Data items:

────────────────

(* ===== verification/SecurityEvents.v ===== *)
(** * Security events

    [models/security_event.py] and [services/security_event.py]: storing an
    event, the query over them, and the loss of trust of the agent an event is
    about; then every place of the program that fires one, among them
    [tasks/anomaly_detector.py] as a whole.  Averages and rates are exact; the
    code computes them in floating point. *)

From S2P Require Import Prelude AgentAccess Security Auth.
From stdpp Require Import gmap strings.

Open Scope Z_scope.

(** ** The table *)

Definition ALLOWED_SEVERITIES : list string := ["info"; "warning"; "error"; "critical"].

(** A value among the details of an event: JSON, or a [UUID] object, which the
    JSON column cannot store; [DReal] counts hundredths. *)
Inductive detail := DStr (s : string) | DInt (z : Z) | DReal (hundredths : Z) | DUuid (s : string).

Record security_event := SecurityEvent {
  ev_timestamp : Z;
  ev_type : string;
  actor_ip_hash : option string;
  ev_actor_id : option string;
  ev_details : option (list (string * detail));
  ev_severity : string
}.

(** The tables written: the events, and the trust scores of the agents, by the
    code of the agent's UUID. *)
Record sec := Sec { stored : list security_event; trust : trust_db }.

(** The arguments of [fire_security_event]. *)
Record event_request := EventRequest {
  rq_type : string;
  rq_severity : string;
  rq_actor_ip : option string;
  rq_actor_id : option string;
  rq_details : option (list (string * detail))
}.

Inductive event_exn := EventValueError (message : string) | EventDatabaseError.

Definition validate_severity (value : string) : bool := str_in value ALLOWED_SEVERITIES.
Definition validate_event_type (value : string) : bool := truthy_str value && str_contains "." value.

(** What the columns take. *)
Definition json_detail (d : detail) : bool := match d with DUuid _ => false | _ => true end.
Definition storable (details : option (list (string * detail))) : bool := forallb (fun d => json_detail d.2) (default [] details).
Definition within (n : Z) (o : option string) : bool := match o with Some s => str_len s <=? n | None => true end.

Definition insert_event (e : security_event) : stm sec event_exn unit := fun s =>
  if storable (ev_details e) && within 100 (Some (ev_type e)) && within 255 (ev_actor_id e)
  then (Ok tt, Sec (stored s ++ [e]) (trust s)) else (Err EventDatabaseError, s).

Section events.
Context `{Crypto}.

Abbreviation M := (stm sec event_exn).

Definition hash_ip (ip : option string) : option string :=
  match ip with Some ip => if truthy_str ip then Some (sha256_hex ip) else None | None => None end.

Definition log_event (now : Z) (rq : event_request) : M security_event :=
  if negb (validate_event_type (rq_type rq)) then raise (EventValueError "Event type must be in format 'category.action'")
  else if negb (validate_severity (rq_severity rq)) then raise (EventValueError "Severity must be one of")
  else
    let event := SecurityEvent now (rq_type rq) (hash_ip (rq_actor_ip rq)) (rq_actor_id rq) (rq_details rq) (rq_severity rq) in
    insert_event event;; mret event.

(** The filters apply when given and not empty; the newest first. *)
Definition passes (wanted : option string) (value : option string) : bool :=
  if truthy_ostr wanted then bool_decide (value = wanted) else true.

Definition get_events (actor_id event_type severity : option string) (limit offset : nat) (s : sec) : list security_event * Z :=
  let found := List.filter (fun e => passes actor_id (ev_actor_id e) && passes event_type (Some (ev_type e))
                                     && passes severity (Some (ev_severity e))) (stored s) in
  (take limit (drop offset (order_by (fun a b => ev_timestamp b <=? ev_timestamp a) found)), Z.of_nat (length found)).

(** The row of the [agents] table is found by the UUID in the details. *)
Definition agent_key (u : string) : positive := encode u.

Definition agent_of (details : option (list (string * detail))) : option positive :=
  match details with
  | Some d =>
      match dict_get "agent_id" d with
      | Some (DStr i) | Some (DUuid i) => agent_key <$> uuid_parse i
      | Some (DInt i) => agent_key <$> uuid_parse (str_of_Z i)
      | _ => None
      end
  | None => None
  end.

Definition _degrade_agent_trust (now : Z) (event_type : string) (details : option (list (string * detail))) (s : sec) : sec :=
  match agent_of details with
  | Some agent => Sec (stored s) (adjust_trust_score (trust s) now agent (get_delta_for_event event_type))
  | None => s
  end.

(** Any exception is logged. *)
Definition fire_security_event (now : Z) (rq : event_request) (s : sec) : sec :=
  match log_event now rq s with
  | (Ok _, s') => _degrade_agent_trust now (rq_type rq) (rq_details rq) s'
  | (Err _, s') => s'
  end.
End events.

(** ** Who fires events *)

(** [middleware/rate_limit.py], [middleware/billing.py] *)
Definition rate_limit_event (client_ip : string) : event_request :=
  EventRequest "auth.login_failed" "warning" (Some client_ip) None None.
Definition quota_event (account_id : string) (usage limit : Z) (tier : string) : event_request :=
  EventRequest "billing.quota_exceeded" "warning" None (Some account_id)
    (Some [("usage", DInt usage); ("limit", DInt limit); ("tier", DStr tier)]).

(** [services/auth.py], [services/oauth.py], [mcp/router.py] *)
Definition _fire_auth_security_event (actor_ip actor_id : option string) (reason : string) : event_request :=
  EventRequest "auth.login_failed" "warning" actor_ip actor_id (Some [("reason", DStr reason)]).
Definition _fire_oauth_security_event (action provider actor_id : string) (actor_ip : option string) : event_request :=
  EventRequest ("auth." +:+ action) "info" actor_ip (Some actor_id) (Some [("provider", DStr provider)]).
Definition _fire_mcp_auth_failure (actor_ip : option string) (reason : string) : event_request :=
  EventRequest "auth.login_failed" "warning" actor_ip None (Some [("reason", DStr reason); ("source", DStr "mcp")]).

(** [api/v1/admin.py] *)
Definition _fire_approval_security_event (admin_id user_id email action : string) : event_request :=
  EventRequest ("admin.user_" +:+ action) "info" None (Some admin_id)
    (Some [("target_user_id", DStr user_id); ("target_email", DStr email)]).

(** [backends/sandbox.py] *)
Definition _log_sandbox_violation (execution_id account_id : string) (exit_code : Z) (stderr_tail : string) : event_request :=
  EventRequest "sandbox.violation" "error" None (Some account_id)
    (Some [("execution_id", DStr execution_id); ("exit_code", DInt exit_code); ("stderr_tail", DStr (str_take 255 stderr_tail))]).

(** [tasks/orchestrator.py] *)
Definition canary_event (agent_name tool_name namespace_id : string) : event_request :=
  EventRequest "canary_token_leaked" "critical" None None
    (Some [("agent", DStr agent_name); ("tool", DStr tool_name); ("namespace", DUuid namespace_id)]).
Definition restricted_event (agent_name tool_name trigger_type : string) : event_request :=
  EventRequest "restricted_tool_attempt" "high" None None
    (Some [("agent", DStr agent_name); ("tool", DStr tool_name); ("trigger_type", DStr trigger_type)]).

(** ** [tasks/anomaly_detector.py] *)

(** The columns of an execution that the query reads; times in microseconds. *)
Record exec_stat := ExecStat { x_user_id : string; x_started_at : option Z; x_completed_at : option Z; x_status : string }.

(** A row of the query; [avg_duration] is the sum and the number of the known
    durations. *)
Record anomaly_row := AnomalyRow { a_user_id : string; exec_count : Z; avg_duration : Z * Z; failures : Z }.

Definition anomaly_stats (l : list exec_stat) (user : string) : anomaly_row :=
  let mine := List.filter (fun x => String.eqb (x_user_id x) user) l in
  let durations := omap (fun x => match x_started_at x, x_completed_at x with Some a, Some b => Some (b - a) | _, _ => None end) mine in
  AnomalyRow user (Z.of_nat (length mine)) (foldr Z.add 0 durations, Z.of_nat (length durations))
    (Z.of_nat (length (List.filter (fun x => String.eqb (x_status x) "failed") mine))).

Fixpoint first_seen (l : list string) : list string :=
  match l with
  | [] => []
  | x :: l' => x :: List.filter (fun y => negb (String.eqb y x)) (first_seen l')
  end.

Definition failure_storm (r : anomaly_row) : bool := Z.max (exec_count r) 1 <? 2 * failures r.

────────────────

REQUIRED ACTION
An exact, complete copy of the lines above from the one with "Abbreviation M := (stm sec event_exn)." through the one with "Definition log_event (now" is the whole answer.

EXERCISE RESULT
Abbreviation M := (stm sec event_exn).

Definition hash_ip (ip : option string) : option string :=
  match ip with Some ip => if truthy_str ip then Some (sha256_hex ip) else None | None => None end.

Definition log_event (now : Z) (rq : event_request) : M security_event :=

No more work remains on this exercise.